(Stored dataset items)
[Start of section]

(** ** How the tracker thread can die *)

Lemma process_detection_crash (st s : Tracker.t) (d : detection) (e : exn) :
  calibration_ok st ->
  process_detection st d = Crashed e s ->
  s = st /\
  (e = IndexError /\ well_formed d = false \/
   e = ZeroDivisionError /\ Tracker.calibrated st = true /\
   Tracker.scale_factor st = 0%R /\ well_formed d = true /\ fst d <> 0).
Proof.
  intros Hok. destruct d as [id raw]. unfold process_detection, well_formed.
  simpl. destruct (Tag_init id raw) as [t|e0] eqn:Et.
  - destruct (Tracker.calibrated st) eqn:Hc.
    + unfold track, truediv. destruct (negb (Tag.id t =? 0)) eqn:Hid;
        [|discriminate].
      destruct (Req_dec_T (Tracker.scale_factor st) 0) as [Hz | Hnz];
        [|discriminate].
      simpl. intros [= <- <-]. split; [reflexivity|]. right.
      apply Tag_init_Ok in Et as (_ & _ & _ & _ & _ & _ & _ & Htid & _).
      apply negb_true_iff, Z.eqb_neq in Hid. repeat split; congruence.
    + destruct (Tag.id t =? 0); [|discriminate].
      unfold calibrate. destruct (Tracker.num_corner_tags st =? 0);
        [discriminate|].
      simpl. destruct Hok as (Hm & _). rewrite Hm, truediv_metres.
      discriminate.
  - intros [= <- <-]. split; [reflexivity|]. left.
    split; [now apply (Tag_init_raises id raw) | reflexivity].
Qed.

Lemma process_tags_crash (ds : list detection) (st s : Tracker.t) (e : exn) :
  calibration_ok st ->
  process_tags st ds = Crashed e s ->
  e = IndexError /\ (exists d, In d ds /\ well_formed d = false) \/
  e = ZeroDivisionError /\ Tracker.calibrated s = true /\
  Tracker.scale_factor s = 0%R /\
  exists d, In d ds /\ well_formed d = true /\ fst d <> 0.
Proof.
  revert st. induction ds as [|d ds IH]; intros st Hok; simpl; [discriminate|].
  pose proof (process_detection_calibration_ok st d Hok) as Hok'.
  destruct (process_detection st d) as [st'|e' s'] eqn:Ed.
  - intros Hcrash.
    destruct (IH st' Hok' Hcrash)
      as [(He & d' & Hin & Hwf) | (He & Hc & Hz & d' & Hin & Hwf)].
    + left. split; [exact He|]. exists d'. split; [now right | exact Hwf].
    + right. split; [exact He|]. split; [exact Hc|]. split; [exact Hz|].
      exists d'. split; [now right | exact Hwf].
  - intros [= <- <-].
    destruct (process_detection_crash st s' d e' Hok Ed)
      as (-> & [(He & Hwf) | (He & Hc & Hz & Hwf & Hid)]).
    + left. split; [exact He|]. exists d. split; [now left | exact Hwf].
    + right. split; [exact He|]. split; [exact Hc|]. split; [exact Hz|].
      exists d. split; [now left|]. split; [exact Hwf | exact Hid].
Qed.

(** The tracker thread started by [Tracker.__init__] can die in two ways
    only: of [IndexError], on a detection from which no tag can be built,
    or of [ZeroDivisionError], on a well-formed robot detection met while
    calibrated with a scale factor of 0. *)
Theorem run_crash_causes (frames : list (list detection)) (e : exn)
  (s : Tracker.t) :
  run Tracker_init frames = Crashed e s ->
  e = IndexError /\
  (exists d, In d (List.concat frames) /\ well_formed d = false) \/
  e = ZeroDivisionError /\ Tracker.calibrated s = true /\
  Tracker.scale_factor s = 0%R /\
  exists d, In d (List.concat frames) /\ well_formed d = true /\ fst d <> 0.
Proof.
  assert (calibration_ok Tracker_init) as Hinit.
  { unfold calibration_ok. simpl. repeat split; try lra; try lia.
    left. auto. }
  revert Hinit. generalize Tracker_init as st.
  induction frames as [|f fs IH]; intros st Hok; simpl; [discriminate|].
  pose proof (run_cycle_calibration_ok st f Hok) as Hok'.
  destruct (run_cycle st f) as [st'|e' s'] eqn:Ef.
  - intros Hcrash.
    destruct (IH st' Hok' Hcrash)
      as [(He & d & Hin & Hwf) | (He & Hc & Hz & d & Hin & Hwf)].
    + left. split; [exact He|]. exists d.
      split; [apply in_app_iff; now right | exact Hwf].
    + right. split; [exact He|]. split; [exact Hc|]. split; [exact Hz|].
      exists d.
      split; [apply in_app_iff; now right | exact Hwf].
  - intros [= <- <-]. unfold run_cycle in Ef.
    destruct f as [|d0 ds]; [discriminate|].
    assert (calibration_ok (Tracker.set_robots st [])) as Hok0
      by (apply (calibration_ok_same st);
          [apply same_calibration_set_robots | exact Hok]).
    destruct (process_tags (Tracker.set_robots st []) (d0 :: ds))
      as [st1|e1 s1] eqn:Ep.
    { destruct (Tracker.calibrated st1); discriminate. }
    injection Ef as <- <-.
    destruct (process_tags_crash _ _ _ _ Hok0 Ep)
      as [(He & d & Hin & Hwf) | (He & Hc & Hz & d & Hin & Hwf)].
    + left. split; [exact He|]. exists d.
      split; [apply in_app_iff; now left | exact Hwf].
    + right. split; [exact He|]. split; [exact Hc|]. split; [exact Hz|].
      exists d.
      split; [apply in_app_iff; now left | exact Hwf].
Qed.

Lemma run_crash_causes_witness :
  run Tracker_init (stuck_frames ++ [[(7, unit_square)]])
    = Crashed ZeroDivisionError
        (Tracker.set_robots (state_of (run Tracker_init stuck_frames)) []) /\
  Tracker.scale_factor
    (Tracker.set_robots (state_of (run Tracker_init stuck_frames)) []) = 0%R.
Proof.
  assert (run Tracker_init (stuck_frames ++ [[(7, unit_square)]])
          = Crashed ZeroDivisionError
              (Tracker.set_robots (state_of (run Tracker_init stuck_frames)) []))
    as Hrun.
  { unfold stuck_frames, run, run_cycle, process_tags, process_detection,
      calibrate, track. evaluate_cycle.
    rewrite truediv_metres. evaluate_cycle.
    replace (math_dist (3, 4) (3, 4) / (206 / 100))%R with 0%R.
    - unfold truediv. destruct (Req_dec_T 0 0) as [_ | Hne];
        [reflexivity | now destruct Hne].
    - unfold math_dist. simpl.
      replace ((3 - 3) * (3 - 3) + (4 - 4) * (4 - 4))%R with 0%R by ring.
      rewrite sqrt_0. lra. }
  split; [exact Hrun|].
  destruct (run_crash_causes _ _ _ Hrun)
    as [(He & _) | (_ & _ & Hz & _)]; [discriminate He | exact Hz].
Defined.

(** ** Messages that are not objects *)






(** ** No detection is lost *)

Lemma process_tags_ids (ds : list detection) (st : Tracker.t) :
  Tracker.calibrated st = true -> Tracker.scale_factor st <> 0%R ->
  forallb well_formed ds = true ->
  exists st',
    process_tags st ds = Done st' /\ Tracker.calibrated st' = true /\
    forall k, In k (dict_keys (Tracker.robots st')) <->
              In k (dict_keys (Tracker.robots st)) \/
              k <> 0 /\ In k (map fst ds).
Proof.
  revert st. induction ds as [|[id raw] ds IH]; intros st Hc Hsf Hwf; simpl.
  - exists st. split; [reflexivity|]. split; [exact Hc|]. intros k. tauto.
  - simpl in Hwf. apply andb_true_iff in Hwf as [Hd Hds].
    unfold well_formed in Hd. simpl in Hd.
    destruct (Tag_init id raw) as [t|] eqn:Et; [|discriminate].
    rewrite Hc. unfold track, truediv.
    apply Tag_init_Ok in Et as (_ & _ & _ & _ & _ & _ & _ & Htid & _).
    rewrite Htid.
    destruct (Req_dec_T (Tracker.scale_factor st) 0) as [Hz | _];
      [contradiction|].
    destruct (Z.eqb_spec id 0) as [Hid | Hid]; simpl.
    + destruct (IH st Hc Hsf Hds) as (st' & Hrun & Hc' & Hkeys).
      exists st'. split; [exact Hrun|]. split; [exact Hc'|].
      intros k. rewrite Hkeys. split; [tauto|].
      intros [Hk | (Hk0 & [Hk | Hk])]; [tauto | congruence | tauto].
    + destruct (IH (Tracker.set_robots st
                      (dict_set id
                         (Robot_init t
                            (Vector2D.mk
                               (IZR (Vector2D.x (Tag.centre t))
                                / Tracker.scale_factor st)%R
                               (IZR (Vector2D.y (Tag.centre t))
                                / Tracker.scale_factor st)%R))
                         (Tracker.robots st))) Hc Hsf Hds)
        as (st' & Hrun & Hc' & Hkeys).
      exists st'. split; [exact Hrun|]. split; [exact Hc'|].
      intros k. rewrite Hkeys. simpl. rewrite dict_keys_set_in. split.
      * intros [[-> | Hk] | (Hk0 & Hk)]; auto.
      * intros [Hk | (Hk0 & [<- | Hk])]; auto.
Qed.

(** In a tracker calibrated with a scale factor other than zero, a cycle
    on well-formed detections completes and tracks exactly the ids detected
    other than the corner id 0: no robot detection is lost and no other id
    appears. *)
Theorem every_robot_detection_tracked (st : Tracker.t)
  (frame : list detection) :
  Tracker.calibrated st = true -> Tracker.scale_factor st <> 0%R ->
  forallb well_formed frame = true ->
  exists st',
    run_cycle st frame = Done st' /\
    forall k, In k (dict_keys (Tracker.robots st')) <->
              k <> 0 /\ In k (map fst frame).
Proof.
  intros Hc Hsf Hwf. unfold run_cycle. destruct frame as [|d ds].
  - eexists. split; [reflexivity|]. simpl. intros k. tauto.
  - destruct (process_tags_ids (d :: ds) (Tracker.set_robots st []) Hc Hsf Hwf)
      as (st1 & -> & -> & Hkeys).
    eexists. split; [reflexivity|]. simpl. intros k.
    unfold neighbour_pass. rewrite fold_sense_keys, Hkeys. simpl. tauto.
Qed.

Lemma every_robot_detection_tracked_witness :
  Tracker.calibrated tracker_500 = true /\
  Tracker.scale_factor tracker_500 <> 0%R /\
  forallb well_formed ((0, point_tag 3 4) :: pair_frame) = true /\
  exists st',
    run_cycle tracker_500 ((0, point_tag 3 4) :: pair_frame) = Done st' /\
    In 6 (dict_keys (Tracker.robots st')) /\
    ~ In 0 (dict_keys (Tracker.robots st')).
Proof.
  assert (Tracker.scale_factor tracker_500 <> 0%R) as Hsf by (simpl; lra).
  split; [reflexivity|]. split; [exact Hsf|]. split; [reflexivity|].
  destruct (every_robot_detection_tracked tracker_500
              ((0, point_tag 3 4) :: pair_frame) eq_refl Hsf eq_refl)
    as (st' & Hrun & Hkeys).
  exists st'. split; [exact Hrun|]. split.
  - apply Hkeys. split; [discriminate | simpl; tauto].
  - intros H0. apply Hkeys in H0 as (Hne & _). now destruct Hne.
Defined.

[End of section]

* _REQUIREMENT_:
Please make an exact copy of the lines above from the line with "(IH (Tracker.set_robots st" through the line with "(IZR (Vector2D.y (Tag.centre", both ends included.

* _SOLUTION BELOW_:
    + destruct (IH (Tracker.set_robots st
                      (dict_set id
                         (Robot_init t
                            (Vector2D.mk
                               (IZR (Vector2D.x (Tag.centre t))
                                / Tracker.scale_factor st)%R
                               (IZR (Vector2D.y (Tag.centre t))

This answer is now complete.